[Stored data entries]
Lemma reDigitOpen_hit (s rep : jsstring) (n : nat) :
  reDigitOpen s = Some (rep, n) ->
  forall o, context o = context (skipn n s) ->
    context (rep ++ o) = context s
    /\ exists D : Kind -> nat,
         (forall k, countSites k s
                    = D k + (if ownDigitOpen k then 1 else 0)
                      + countSites k (skipn n s))%nat
         /\ (forall k, countSites k (rep ++ o) = D k + countSites k o)%nat
         /\ (forall k, ownDigitOpen k = true -> D k = 0%nat).
Proof.
  intros H. destruct s as [|d tl]; [discriminate H|].
  unfold reDigitOpen in H.
  destruct (isDigit d) eqn:Hd; [|discriminate H].
  destruct (dropWs tl) as [|a r] eqn:E; [discriminate H|].
  destruct (a =? lparen) eqn:Ea; [|discriminate H].
  apply N.eqb_eq in Ea. subst a. injection H as <- <-.
  rewrite (skipn_gap d tl lparen r E). intros o Ho.
  destruct (digit_facts d Hd) as (Hd1 & Hd2 & Hd3 & Hd4 & Hd5 & Hd6).
  split.
  - cbn [app]. now rewrite !(context_solid d _ Hd2).
  - exists (fun _ => 0%nat).
    split; [|split; [|reflexivity]].
    + intros k. cbn [countSites].
      rewrite (countSites_gap k tl lparen r E), (context_of_gap tl lparen r E).
      rewrite (headIs_letter_gap tl lparen r E eq_refl).
      rewrite (siteAt_plain k lparen _ eq_refl eq_refl).
      destruct k; cbn [siteAt ownDigitOpen]; rewrite ?Hd, ?Hd4; simpl; lia.
    + intros k. cbn [app countSites].
      rewrite (context_solid star _ eq_refl).
      change (isLetter star, isAlnum star, isOpen star)
        with (false, false, false).
      rewrite siteAt_nothing.
      rewrite (siteAt_plain k star _ eq_refl eq_refl).
      rewrite (siteAt_plain k lparen _ eq_refl eq_refl).
      lia.
Qed.

Lemma reDigitOpen_star (s rep : jsstring) (n : nat) :
  reDigitOpen s = Some (rep, n) ->
  occurrences star rep = S (occurrences star (firstn n s)).
Proof.
  intros H. destruct s as [|d tl]; [discriminate H|].
  unfold reDigitOpen in H.
  destruct (isDigit d) eqn:Hd; [|discriminate H].
  destruct (dropWs tl) as [|a r] eqn:E; [discriminate H|].
  destruct (a =? lparen) eqn:Ea; [|discriminate H].
  apply N.eqb_eq in Ea. subst a. injection H as <- <-.
  destruct (digit_facts d Hd) as (_ & _ & _ & _ & _ & Hd6).
  rewrite (firstn_gap d tl lparen r E).
  change (d :: takeWs tl ++ [lparen]) with ([d] ++ takeWs tl ++ [lparen]).
  change [d; star; lparen] with ([d] ++ [star] ++ [lparen]).
  rewrite !occurrences_app.
  rewrite (occurrences_ws star (takeWs tl) eq_refl (takeWs_all tl)).
  change (occurrences star [star]) with 1%nat. lia.
Qed.

(** ** Line 25 *)

Lemma reCloseOpen_miss (c : char) (tl : jsstring) :
  reCloseOpen (c :: tl) = None ->
  forall k, ownCloseOpen k = true -> siteAt k c (context tl) = false.
Proof.
  intros E [] Hk; try discriminate Hk. unfold context, nextIs. simpl.
  unfold reCloseOpen in E.
  destruct (c =? rparen); [|reflexivity].
  destruct (dropWs tl) as [|a r]; [reflexivity|]. simpl. unfold isOpen.
  now destruct (a =? lparen).
Qed.

Lemma reCloseOpen_hit (s rep : jsstring) (n : nat) :
  reCloseOpen s = Some (rep, n) ->
  forall o, context o = context (skipn n s) ->
    context (rep ++ o) = context s
    /\ exists D : Kind -> nat,
         (forall k, countSites k s
                    = D k + (if ownCloseOpen k then 1 else 0)
                      + countSites k (skipn n s))%nat
         /\ (forall k, countSites k (rep ++ o) = D k + countSites k o)%nat
         /\ (forall k, ownCloseOpen k = true -> D k = 0%nat).
Proof.
  intros H. destruct s as [|c tl]; [discriminate H|].
  unfold reCloseOpen in H.
  destruct (c =? rparen) eqn:Ec; [|discriminate H].
  destruct (dropWs tl) as [|a r] eqn:E; [discriminate H|].
  destruct (a =? lparen) eqn:Ea; [|discriminate H].
  apply N.eqb_eq in Ea. subst a. apply N.eqb_eq in Ec. subst c.
  injection H as <- <-.
  rewrite (skipn_gap rparen tl lparen r E). intros o Ho.
  split.
  - cbn [app]. now rewrite !(context_solid rparen _ eq_refl).
  - exists (fun _ => 0%nat).
    split; [|split; [|reflexivity]].
    + intros k. cbn [countSites].
      rewrite (countSites_gap k tl lparen r E), (context_of_gap tl lparen r E).
      rewrite (headIs_letter_gap tl lparen r E eq_refl).
      rewrite (siteAt_plain k lparen _ eq_refl eq_refl).
      destruct k; cbn [siteAt ownCloseOpen]; simpl; lia.
    + intros k. cbn [app countSites].
      rewrite (context_solid star _ eq_refl).
      change (isLetter star, isAlnum star, isOpen star)
        with (false, false, false).
      rewrite siteAt_nothing.
      rewrite (siteAt_plain k star _ eq_refl eq_refl).
      rewrite (siteAt_plain k lparen _ eq_refl eq_refl).
      lia.
Qed.

Lemma reCloseOpen_star (s rep : jsstring) (n : nat) :
  reCloseOpen s = Some (rep, n) ->
  occurrences star rep = S (occurrences star (firstn n s)).
Proof.
  intros H. destruct s as [|c tl]; [discriminate H|].
  unfold reCloseOpen in H.
  destruct (c =? rparen) eqn:Ec; [|discriminate H].
  destruct (dropWs tl) as [|a r] eqn:E; [discriminate H|].
  destruct (a =? lparen) eqn:Ea; [|discriminate H].
  apply N.eqb_eq in Ea. subst a. apply N.eqb_eq in Ec. subst c.
  injection H as <- <-.
  rewrite (firstn_gap rparen tl lparen r E).
  change (rparen :: takeWs tl ++ [lparen])
    with ([rparen] ++ takeWs tl ++ [lparen]).
  rewrite !occurrences_app.
  rewrite (occurrences_ws star (takeWs tl) eq_refl (takeWs_all tl)).
  reflexivity.
Qed.

End GapSteps.

Section PlainSteps.

Local Open Scope N_scope.

Lemma ownNone_miss (m : matcher) (c : char) (tl : jsstring) :
  m (c :: tl) = None ->
  forall k, ownNone k = true -> siteAt k c (context tl) = false.
Proof. intros _ k Hk. discriminate Hk. Qed.

(** ** Line 21 *)

Lemma reCaret_hit (s rep : jsstring) (n : nat) :
  reCaret s = Some (rep, n) ->
  forall o, context o = context (skipn n s) ->
    context (rep ++ o) = context s
    /\ exists D : Kind -> nat,
         (forall k, countSites k s
                    = D k + (if ownNone k then 1 else 0)
                      + countSites k (skipn n s))%nat
         /\ (forall k, countSites k (rep ++ o) = D k + countSites k o)%nat
         /\ (forall k, ownNone k = true -> D k = 0%nat).
Proof.
  intros H. destruct s as [|c r]; [discriminate H|].
  unfold reCaret in H.
  destruct (c =? caret) eqn:Ec; [|discriminate H].
  apply N.eqb_eq in Ec. subst c. injection H as <- <-.
  cbn [skipn]. intros o Ho. split.
  - cbn [app]. rewrite !context_cons. reflexivity.
  - exists (fun _ => 0%nat).
    split; [|split; [|reflexivity]].
    + intros k. cbn [countSites ownNone].
      rewrite (siteAt_plain k caret _ eq_refl eq_refl). lia.
    + intros k. cbn [app countSites].
      rewrite !(siteAt_plain k star _ eq_refl eq_refl). lia.
Qed.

ACTION ITEM ->
Nothing may be omitted. Restate all of the entries exactly.

RESULT OF THE EXERCISE ->
Lemma reDigitOpen_hit (s rep : jsstring) (n : nat) :
  reDigitOpen s = Some (rep, n) ->
  forall o, context o = context (skipn n s) ->
    context (rep ++ o) = context s
    /\ exists D : Kind -> nat,
         (forall k, countSites k s
                    = D k + (if ownDigitOpen k then 1 else 0)
                      + countSites k (skipn n s))%nat
         /\ (forall k, countSites k (rep ++ o) = D k + countSites k o)%nat
         /\ (forall k, ownDigitOpen k = true -> D k = 0%nat).
Proof.
  intros H. destruct s as [|d tl]; [discriminate H|].
  unfold reDigitOpen in H.
  destruct (isDigit d) eqn:Hd; [|discriminate H].
  destruct (dropWs tl) as [|a r] eqn:E; [discriminate H|].
  destruct (a =? lparen) eqn:Ea; [|discriminate H].
  apply N.eqb_eq in Ea. subst a. injection H as <- <-.
  rewrite (skipn_gap d tl lparen r E). intros o Ho.
  destruct (digit_facts d Hd) as (Hd1 & Hd2 & Hd3 & Hd4 & Hd5 & Hd6).
  split.
  - cbn [app]. now rewrite !(context_solid d _ Hd2).
  - exists (fun _ => 0%nat).
    split; [|split; [|reflexivity]].
    + intros k. cbn [countSites].
      rewrite (countSites_gap k tl lparen r E), (context_of_gap tl lparen r E).
      rewrite (headIs_letter_gap tl lparen r E eq_refl).
      rewrite (siteAt_plain k lparen _ eq_refl eq_refl).
      destruct k; cbn [siteAt ownDigitOpen]; rewrite ?Hd, ?Hd4; simpl; lia.
    + intros k. cbn [app countSites].
      rewrite (context_solid star _ eq_refl).
      change (isLetter star, isAlnum star, isOpen star)
        with (false, false, false).
      rewrite siteAt_nothing.
      rewrite (siteAt_plain k star _ eq_refl eq_refl).
      rewrite (siteAt_plain k lparen _ eq_refl eq_refl).
      lia.
Qed.

Lemma reDigitOpen_star (s rep : jsstring) (n : nat) :
  reDigitOpen s = Some (rep, n) ->
  occurrences star rep = S (occurrences star (firstn n s)).
Proof.
  intros H. destruct s as [|d tl]; [discriminate H|].
  unfold reDigitOpen in H.
  destruct (isDigit d) eqn:Hd; [|discriminate H].
  destruct (dropWs tl) as [|a r] eqn:E; [discriminate H|].
  destruct (a =? lparen) eqn:Ea; [|discriminate H].
  apply N.eqb_eq in Ea. subst a. injection H as <- <-.
  destruct (digit_facts d Hd) as (_ & _ & _ & _ & _ & Hd6).
  rewrite (firstn_gap d tl lparen r E).
  change (d :: takeWs tl ++ [lparen]) with ([d] ++ takeWs tl ++ [lparen]).
  change [d; star; lparen] with ([d] ++ [star] ++ [lparen]).
  rewrite !occurrences_app.
  rewrite (occurrences_ws star (takeWs tl) eq_refl (takeWs_all tl)).
  change (occurrences star [star]) with 1%nat. lia.
Qed.

(** ** Line 25 *)

Lemma reCloseOpen_miss (c : char) (tl : jsstring) :
  reCloseOpen (c :: tl) = None ->
  forall k, ownCloseOpen k = true -> siteAt k c (context tl) = false.
Proof.
  intros E [] Hk; try discriminate Hk. unfold context, nextIs. simpl.
  unfold reCloseOpen in E.
  destruct (c =? rparen); [|reflexivity].
  destruct (dropWs tl) as [|a r]; [reflexivity|]. simpl. unfold isOpen.
  now destruct (a =? lparen).
Qed.

Lemma reCloseOpen_hit (s rep : jsstring) (n : nat) :
  reCloseOpen s = Some (rep, n) ->
  forall o, context o = context (skipn n s) ->
    context (rep ++ o) = context s
    /\ exists D : Kind -> nat,
         (forall k, countSites k s
                    = D k + (if ownCloseOpen k then 1 else 0)
                      + countSites k (skipn n s))%nat
         /\ (forall k, countSites k (rep ++ o) = D k + countSites k o)%nat
         /\ (forall k, ownCloseOpen k = true -> D k = 0%nat).
Proof.
  intros H. destruct s as [|c tl]; [discriminate H|].
  unfold reCloseOpen in H.
  destruct (c =? rparen) eqn:Ec; [|discriminate H].
  destruct (dropWs tl) as [|a r] eqn:E; [discriminate H|].
  destruct (a =? lparen) eqn:Ea; [|discriminate H].
  apply N.eqb_eq in Ea. subst a. apply N.eqb_eq in Ec. subst c.
  injection H as <- <-.
  rewrite (skipn_gap rparen tl lparen r E). intros o Ho.
  split.
  - cbn [app]. now rewrite !(context_solid rparen _ eq_refl).
  - exists (fun _ => 0%nat).
    split; [|split; [|reflexivity]].
    + intros k. cbn [countSites].
      rewrite (countSites_gap k tl lparen r E), (context_of_gap tl lparen r E).
      rewrite (headIs_letter_gap tl lparen r E eq_refl).
      rewrite (siteAt_plain k lparen _ eq_refl eq_refl).
      destruct k; cbn [siteAt ownCloseOpen]; simpl; lia.
    + intros k. cbn [app countSites].
      rewrite (context_solid star _ eq_refl).
      change (isLetter star, isAlnum star, isOpen star)
        with (false, false, false).
      rewrite siteAt_nothing.
      rewrite (siteAt_plain k star _ eq_refl eq_refl).
      rewrite (siteAt_plain k lparen _ eq_refl eq_refl).
      lia.
Qed.

Lemma reCloseOpen_star (s rep : jsstring) (n : nat) :
  reCloseOpen s = Some (rep, n) ->
  occurrences star rep = S (occurrences star (firstn n s)).
Proof.
  intros H. destruct s as [|c tl]; [discriminate H|].
  unfold reCloseOpen in H.
  destruct (c =? rparen) eqn:Ec; [|discriminate H].
  destruct (dropWs tl) as [|a r] eqn:E; [discriminate H|].
  destruct (a =? lparen) eqn:Ea; [|discriminate H].
  apply N.eqb_eq in Ea. subst a. apply N.eqb_eq in Ec. subst c.
  injection H as <- <-.
  rewrite (firstn_gap rparen tl lparen r E).
  change (rparen :: takeWs tl ++ [lparen])
    with ([rparen] ++ takeWs tl ++ [lparen]).
  rewrite !occurrences_app.
  rewrite (occurrences_ws star (takeWs tl) eq_refl (takeWs_all tl)).
  reflexivity.
Qed.

End GapSteps.

Section PlainSteps.

Local Open Scope N_scope.

Lemma ownNone_miss (m : matcher) (c : char) (tl : jsstring) :
  m (c :: tl) = None ->
  forall k, ownNone k = true -> siteAt k c (context tl) = false.
Proof. intros _ k Hk. discriminate Hk. Qed.

(** ** Line 21 *)

Lemma reCaret_hit (s rep : jsstring) (n : nat) :
  reCaret s = Some (rep, n) ->
  forall o, context o = context (skipn n s) ->
    context (rep ++ o) = context s
    /\ exists D : Kind -> nat,
         (forall k, countSites k s
                    = D k + (if ownNone k then 1 else 0)
                      + countSites k (skipn n s))%nat
         /\ (forall k, countSites k (rep ++ o) = D k + countSites k o)%nat
         /\ (forall k, ownNone k = true -> D k = 0%nat).
Proof.
  intros H. destruct s as [|c r]; [discriminate H|].
  unfold reCaret in H.
  destruct (c =? caret) eqn:Ec; [|discriminate H].
  apply N.eqb_eq in Ec. subst c. injection H as <- <-.
  cbn [skipn]. intros o Ho. split.
  - cbn [app]. rewrite !context_cons. reflexivity.
  - exists (fun _ => 0%nat).
    split; [|split; [|reflexivity]].
    + intros k. cbn [countSites ownNone].
      rewrite (siteAt_plain k caret _ eq_refl eq_refl). lia.
    + intros k. cbn [app countSites].
      rewrite !(siteAt_plain k star _ eq_refl eq_refl). lia.
Qed.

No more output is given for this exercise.